Bell – A smooth drop, followed by a sudden rise

Funnel – A sudden drop, followed by a smooth rise (corrected)

I thought of applying 1-Nearest-Neighbor with Dynamic Time Warping (1NN-DTW)[2] on sliding windows of different sizes, one size at a time representing the scales of interest.

The problem is that I only have positive samples selected manually by specialists. With
this approach all the windows extracted from the sequence $X$ are classified as one of
the 3 classes (the class of the nearest neighbor). That is not, of course, the correct
answer to my problem.

I also thought about the following approaches:

1- determine a per-class minimum threshold for the DTW distance. If the nearest neighbor distance to the window is greater than its class threshold, the windows is considered to be a non-pattern.

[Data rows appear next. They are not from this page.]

(** * Further properties of the code *)

(** ** The registry: [Create], [Get], [Delete] *)

(** A basket created under a free name, with a capacity the runtime
    allocates, is handed out by [Get] with the token [Create] returned,
    which is the only token it authorizes, the configuration it was
    created with, no request, a total of 0 and no response; the other
    items of the collection are untouched. *)
Theorem Create_Get_round_trip {runtime : GoRuntime} token name config σ :
  σ !! name = None ->
  makeslice GoInt.ptr_size (Capacity config) = true ->
  exists σ' basket,
    BasketsDatabase.Create (Some token) name config σ
      = Some (Ok (BasketAuth.mk token), σ') /\
    BasketsDatabase.Get name σ' = Some (Some basket, σ') /\
    (forall presented, Basket.Authorize presented basket = true <-> presented = token) /\
    Basket.Config basket = config /\
    Basket.Size basket = 0 /\
    TotalCount basket = 0 /\
    (forall method, Basket.GetResponse method basket = None) /\
    (forall other, other <> name -> σ' !! other = σ !! other).
Proof.
  intros Hfree Hcap.
  exists (<[name := BasketsDatabase.basketData name token config]> σ),
         (BasketsDatabase.basketData name token config).
  split.
  { rewrite Create_run by exact Hcap. by rewrite Hfree. }
  split.
  { unfold BasketsDatabase.Get, base.Get. by rewrite lookup_insert_eq. }
  split.
  { intros presented. unfold Basket.Authorize. simpl. apply String.eqb_eq. }
  split; [reflexivity|]. split; [reflexivity|]. split; [reflexivity|].
  split.
  - intros method. unfold Basket.GetResponse. simpl. apply lookup_empty.
  - intros other Hne. by rewrite lookup_insert_ne.
Qed.

(** A basket named [test3] with capacity 16, as in the tests. *)
Lemma Create_Get_round_trip_witness :
  (∅ : Base) !! "test3"%string = None /\
  makeslice (GoRuntime := Example.runtime) GoInt.ptr_size (Capacity (plainConfig 16))
    = true /\
  exists σ' basket,
    BasketsDatabase.Create (runtime := Example.runtime)
      (Some "token") "test3" (plainConfig 16) ∅
      = Some (Ok (BasketAuth.mk "token"), σ') /\
    BasketsDatabase.Get "test3" σ' = Some (Some basket, σ') /\
    Basket.Authorize "token" basket = true /\
    Capacity (Basket.Config basket) = 16.
Proof.
  split; [reflexivity|]. split; [reflexivity|].
  destruct (Create_Get_round_trip (runtime := Example.runtime)
              "token" "test3" (plainConfig 16) ∅)
    as (σ' & basket & Hcreate & Hget & Hauth & Hconfig & _).
  - reflexivity.
  - reflexivity.
  - exists σ', basket. split; [exact Hcreate|]. split; [exact Hget|].
    split; [by apply Hauth|]. by rewrite Hconfig.
Defined.

Lemma CreateBasket_run_Create {lib : GoLib} {runtime : GoRuntime}
    serverConfig generated r σ :
  name_free_to_create (Request.basket r) ->
  ReadAll_LimitReader (Request.Body r) 2048 = Some ""%string ->
  CreateBasket serverConfig generated r σ =
    (created <- BasketsDatabase.Create generated (Request.basket r)
                  (defaultConfig serverConfig) ;;
     match created with
     | Err err => ret (http_Error (Response.Message err) StatusConflict)
     | Ok auth => ret (writeJSON StatusCreated (Response.Auth auth))
     end) σ.
Proof.
  intros (Hn1 & Hn2 & Hn3 & Hvalid) Hbody.
  unfold CreateBasket. simpl.
  apply String.eqb_neq in Hn1, Hn2, Hn3. rewrite Hn1, Hn2, Hn3, Hvalid. simpl.
  by rewrite Hbody.
Qed.

(** A name that is taken: [Create], where the runtime allocates the
    capacity it is given, returns an error, and [CreateBasket] never
    answers 201; the collection, and with it the token and the contents
    of the basket that holds the name, stay as they were.  For a request
    with an empty body, where the runtime allocates the initial capacity
    of the server, the answer is 409 (conflict). *)
Theorem Create_taken_name_changes_nothing {lib : GoLib} {runtime : GoRuntime}
    (serverConfig : ServerConfig) name existing σ :
  σ !! name = Some existing ->
  (forall generated config,
     makeslice GoInt.ptr_size (Capacity config) = true ->
     exists err,
       BasketsDatabase.Create generated name config σ = Some (Err err, σ)) /\
  (forall generated r w σ',
     Request.basket r = name ->
     CreateBasket serverConfig generated r σ = Some (w, σ') ->
     σ' = σ /\ Response.StatusCode w <> StatusCreated) /\
  (forall token r,
     Request.basket r = name ->
     name_free_to_create name ->
     ReadAll_LimitReader (Request.Body r) 2048 = Some ""%string ->
     makeslice GoInt.ptr_size (InitCapacity serverConfig) = true ->
     CreateBasket serverConfig (Some token) r σ
       = Some (http_Error (Response.Message (ErrBasketExists name)) StatusConflict, σ)).
Proof.
  intros Htaken. split; [|split].
  - intros generated config Hcap.
    destruct generated as [token|]; [|by eexists].
    rewrite Create_run by exact Hcap. rewrite Htaken. by eexists.
  - intros generated r w σ' Hname Hrun. subst name.
    unfold CreateBasket, bind, ret, BasketsDatabase.Create, base.Insert, bind, ret,
      panic in Hrun.
    repeat (case_match; simplify_eq/=); done.
  - intros token r Hname Hfree Hbody Hinit.
    rewrite CreateBasket_run_Create by (by rewrite ?Hname).
    unfold bind. rewrite Create_run by exact Hinit. by rewrite Hname, Htaken.
Qed.

(** A second [Create] of [test2], as in the tests. *)
Lemma Create_taken_name_witness :
  store1 !! "basket1"%string
    = Some (BasketsDatabase.basketData "basket1" "token" (plainConfig 200)) /\
  BasketsDatabase.Create (runtime := Example.runtime)
    (Some "other") "basket1" (plainConfig 20) store1
    = Some (Err (ErrBasketExists "basket1"), store1) /\
  CreateBasket (lib := Example.lib) (runtime := Example.runtime)
    (Example.serverConfig ModePublic) (Some "other")
    (Example.request "basket1" "" "") store1
  = Some (http_Error (Response.Message (ErrBasketExists "basket1")) StatusConflict,
          store1).
Proof.
  assert (Htaken : store1 !! "basket1"%string
            = Some (BasketsDatabase.basketData "basket1" "token" (plainConfig 200)))
    by reflexivity.
  split; [exact Htaken|].
  destruct (Create_taken_name_changes_nothing (lib := Example.lib)
              (runtime := Example.runtime)
              (Example.serverConfig ModePublic) "basket1" _ store1 Htaken)
    as (Hcreate & _ & Hconflict).
  split.
  - destruct (Hcreate (Some "other"%string) (plainConfig 20)) as [err Herr];
      [reflexivity|].
    rewrite Herr. vm_compute in Herr. by simplify_eq.
  - apply Hconflict; try reflexivity.
    repeat split; discriminate.
Defined.

(** After [Delete], [Get] finds no basket under the name; the other
    items are untouched, and deleting a name that is absent changes
    nothing. *)
Theorem Delete_then_Get name σ :
  exists σ',
    BasketsDatabase.Delete name σ = Some (tt, σ') /\
    BasketsDatabase.Get name σ' = Some (None, σ') /\
    (forall other, other <> name -> σ' !! other = σ !! other) /\
    (σ !! name = None -> σ' = σ) /\
    BasketsDatabase.Delete name σ' = Some (tt, σ').
Proof.
  exists (delete name σ). split; [reflexivity|].
  split. { unfold BasketsDatabase.Get, base.Get. by rewrite lookup_delete_eq. }
  split. { intros other Hne. by rewrite lookup_delete_ne. }
  split. { intros Hnone. by apply delete_id. }
  unfold BasketsDatabase.Delete, base.Delete. by rewrite delete_delete_eq.
Qed.

(** ** Responses of a basket: [SetResponse], [GetResponse] *)

(** [SetResponse] returns; afterwards [GetResponse] gives the response
    for the method it was set for, and what it gave before for every
    other method; requests, counter, configuration and token are as
    before, and an item stored for the basket is updated alike. *)
Theorem SetResponse_GetResponse method response basket σ :
  exists basket' σ',
    Basket.SetResponse method response basket σ = Some (basket', σ') /\
    Basket.GetResponse method basket' = Some response /\
    (forall other, other <> method ->
       Basket.GetResponse other basket' = Basket.GetResponse other basket) /\
    Requests basket' = Requests basket /\
    TotalCount basket' = TotalCount basket /\
    BConfig basket' = BConfig basket /\
    Token basket' = Token basket /\
    (stored basket σ -> stored basket' σ').
Proof.
  eexists _, _. split; [reflexivity|]. unfold Basket.GetResponse. simpl.
  split; [apply lookup_insert_eq|].
  split; [intros other Hne; by apply lookup_insert_ne|].
  do 4 (split; [reflexivity|]).
  unfold stored. simpl. intros Hst. by rewrite updated_stored.
Qed.

(** ** The methods of a basket and the other items *)

Lemma touches_only_ret {A} key (a : A) : touches_only key (ret a).
Proof. intros σ a' σ' Hrun. unfold ret in Hrun. by simplify_eq. Qed.

Lemma touches_only_panic {A} key : touches_only key (@panic A).
Proof. intros σ a σ' Hrun. discriminate. Qed.

Lemma touches_only_lift {A} key (o : option A) : touches_only key (lift o).
Proof. intros σ a σ' Hrun. unfold lift in Hrun. destruct o; by simplify_eq. Qed.

Lemma touches_only_bind {A B} key (c : M A) (k : A -> M B) :
  touches_only key c -> (forall a, touches_only key (k a)) ->
  touches_only key (bind c k).
Proof.
  intros Hc Hk σ b σ' Hrun. unfold bind in Hrun.
  destruct (c σ) as [[a σ1]|] eqn:E; [|discriminate].
  destruct (Hc _ _ _ E) as [Hdom1 Hother1].
  destruct (Hk a _ _ _ Hrun) as [Hdom2 Hother2].
  split; [congruence|]. intros other Hne.
  rewrite Hother2, Hother1; done.
Qed.

Lemma touches_only_Update key updates : touches_only key (base.Update key updates).
Proof.
  intros σ a σ' Hrun. unfold base.Update in Hrun. simplify_eq.
  split; [|intros other Hne; by apply updated_other].
  unfold base.updated. destruct (σ !! key) as [item|] eqn:E; [|done].
  apply dom_insert_lookup_L. by rewrite E.
Qed.

Lemma touches_only_applyLimit basket :
  touches_only (Key basket) (Basket.applyLimit basket).
Proof.
  unfold Basket.applyLimit. case_match; [|apply touches_only_ret].
  apply touches_only_bind; [apply touches_only_lift|]. intros rs.
  apply touches_only_bind; [apply touches_only_Update|].
  intros ?. apply touches_only_ret.
Qed.

Lemma applyLimit_Key basket σ basket' σ' :
  Basket.applyLimit basket σ = Some (basket', σ') -> Key basket' = Key basket.
Proof.
  unfold Basket.applyLimit, bind, lift, ret, base.Update.
  intros Hrun. repeat (case_match; simplify_eq/=); done.
Qed.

This solution doesn't seem to be possible since DTW is not a metric, but an alignment cost. It does not make sense to compare the alignment cost between sequences $<A,B>$ and sequences $<C,D>$.

2- extract a feature vector or discrete wavelet transform signature of all samples and train a model such as support vector machine or multi-layer perceptron to classify a sample as Cylinder, Bell or Funnel.

This is my next shot. Haven't tried it yet, but since I only have positive examples, I need to find, again, some way to discard weak positive responses from the model, if that makes any sense. EDIT: I recently found a technique called One Class SVM. I could fit a 1-class SVM for each class and use them to find wether a subsequence is a Cyllinder, Bell, Funnel or neither.

3- hidden markov model to fit and predict occurences of the classes.

Don't even know how to start this alternative yet. Have to learn a lot about it.

Can you guys tell me if I am going in the right direction?

Can you suggest more promising approaches?

Thanks in advance.

  1. http://www.cs.ucr.edu/~eamonn/Data_Mining_Journal_Keogh.pdf
  2. http://alumni.cs.ucr.edu/~xxi/495.pdf

Best Answer

I think

"1- determine a per-class minimum threshold for the DTW distance. If the nearest neighbor distance to the window is greater than its class threshold, the windows is considered to be a non-pattern."

Is the right idea. It is what is essentially done in [a]

You can find VERY fast DTW sub-sequence code here http://www.cs.ucr.edu/~eamonn/UCRsuite.html

For what is it worth, yes, DTW is only a measure, not a metric. But...

For constrained DTW, it is 'almost' a metric. And you SHOULD use constrained DTW.

The non-metric property is not an issure here in any case.